:: DATASET RECORDS ::
(** A server connection with a limit on bodies, and what it belongs to. *)
Definition sample_conn (m : Z) (r : option nat) : evhtp_connection := {|
  c_htp := Some 0%nat; c_hooks := None; c_type := evhtp_type_server;
  c_flags := EVHTP_CONN_FLAG_OWNER; c_request := r; c_max_body_size := m;
  c_body_bytes_read := 0; c_num_requests := 0; scratch_buf := Some [];
  c_ssl := false; c_sni := None; c_recv_timeo := (0, 0); c_send_timeo := (0, 0);
  c_freed := false; c_bev := true; bev_freed := false; bev_ssl := false;
  bev_input := []; bev_output := []; bev_sent := []; bev_reading := true; bev_writing := true;
  bev_timeouts := (None, None); bev_readcb := htp__connection_readcb;
  bev_writecb := htp__connection_writecb; bev_eventcb := htp__connection_eventcb;
  resume_ev := true; resume_pending := false |}.
Definition sample_world (m : Z) (r : option nat) (reqs : gmap nat evhtp_request) :
    world unit := {|
  w_conn := sample_conn m r; w_reqs := reqs; w_cache := ∅;
  w_htps := {[0%nat := sample_host None [] []]}; w_allocs := 0; w_ub := false; w_app := tt |}.

(** A limit of six bytes: "ab" and "cde" are taken, "f" would reach it. *)
Definition sample_body_world := sample_world 6 (Some 0%nat) {[0%nat := new_request (Some 0%nat)]}.
Lemma body_limit_witness :
  exists k v w', feed quiet_app [bytes "ab"; bytes "cde"; bytes "f"; bytes "g"]
      (p_init htp_type_request, sample_body_world) = (v, (p_init htp_type_request, w')) /\
    (k <= 4)%nat /\
    let got := concat (take k [bytes "ab"; bytes "cde"; bytes "f"; bytes "g"]) in
    (buffer_in <$> w_reqs w' !! 0%nat) = Some (Some ([] ++ got)) /\
    c_body_bytes_read (w_conn w') = 0 + Z.of_nat (length got) /\
    0 + Z.of_nat (length got) < 6 /\
    (v = 0 /\ k = 4%nat \/
     v = -1 /\ (exists d, [bytes "ab"; bytes "cde"; bytes "f"; bytes "g"] !! k = Some d /\
                  6 <= 0 + Z.of_nat (length (got ++ d))) /\
     (r_status <$> w_reqs w' !! 0%nat) = Some EVHTP_RES_DATA_TOO_LONG /\
     has (c_flags (w_conn w')) EVHTP_CONN_FLAG_ERROR = true).
Proof.
  apply (body_limit quiet_app [bytes "ab"; bytes "cde"; bytes "f"; bytes "g"] 0 [] 0 6
    (p_init htp_type_request) sample_body_world); [|lia|lia|repeat constructor].
  split; try reflexivity. exists (new_request (Some 0%nat)). by repeat split.
Defined.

:: TASK BRIEF ::
Reproduce the listing in full. Change nothing.

:: EXERCISE SOLUTION ::
(** A server connection with a limit on bodies, and what it belongs to. *)
Definition sample_conn (m : Z) (r : option nat) : evhtp_connection := {|
  c_htp := Some 0%nat; c_hooks := None; c_type := evhtp_type_server;
  c_flags := EVHTP_CONN_FLAG_OWNER; c_request := r; c_max_body_size := m;
  c_body_bytes_read := 0; c_num_requests := 0; scratch_buf := Some [];
  c_ssl := false; c_sni := None; c_recv_timeo := (0, 0); c_send_timeo := (0, 0);
  c_freed := false; c_bev := true; bev_freed := false; bev_ssl := false;
  bev_input := []; bev_output := []; bev_sent := []; bev_reading := true; bev_writing := true;
  bev_timeouts := (None, None); bev_readcb := htp__connection_readcb;
  bev_writecb := htp__connection_writecb; bev_eventcb := htp__connection_eventcb;
  resume_ev := true; resume_pending := false |}.
Definition sample_world (m : Z) (r : option nat) (reqs : gmap nat evhtp_request) :
    world unit := {|
  w_conn := sample_conn m r; w_reqs := reqs; w_cache := ∅;
  w_htps := {[0%nat := sample_host None [] []]}; w_allocs := 0; w_ub := false; w_app := tt |}.

(** A limit of six bytes: "ab" and "cde" are taken, "f" would reach it. *)
Definition sample_body_world := sample_world 6 (Some 0%nat) {[0%nat := new_request (Some 0%nat)]}.
Lemma body_limit_witness :
  exists k v w', feed quiet_app [bytes "ab"; bytes "cde"; bytes "f"; bytes "g"]
      (p_init htp_type_request, sample_body_world) = (v, (p_init htp_type_request, w')) /\
    (k <= 4)%nat /\
    let got := concat (take k [bytes "ab"; bytes "cde"; bytes "f"; bytes "g"]) in
    (buffer_in <$> w_reqs w' !! 0%nat) = Some (Some ([] ++ got)) /\
    c_body_bytes_read (w_conn w') = 0 + Z.of_nat (length got) /\
    0 + Z.of_nat (length got) < 6 /\
    (v = 0 /\ k = 4%nat \/
     v = -1 /\ (exists d, [bytes "ab"; bytes "cde"; bytes "f"; bytes "g"] !! k = Some d /\
                  6 <= 0 + Z.of_nat (length (got ++ d))) /\
     (r_status <$> w_reqs w' !! 0%nat) = Some EVHTP_RES_DATA_TOO_LONG /\
     has (c_flags (w_conn w')) EVHTP_CONN_FLAG_ERROR = true).
Proof.
  apply (body_limit quiet_app [bytes "ab"; bytes "cde"; bytes "f"; bytes "g"] 0 [] 0 6
    (p_init htp_type_request) sample_body_world); [|lia|lia|repeat constructor].
  split; try reflexivity. exists (new_request (Some 0%nat)). by repeat split.
Defined.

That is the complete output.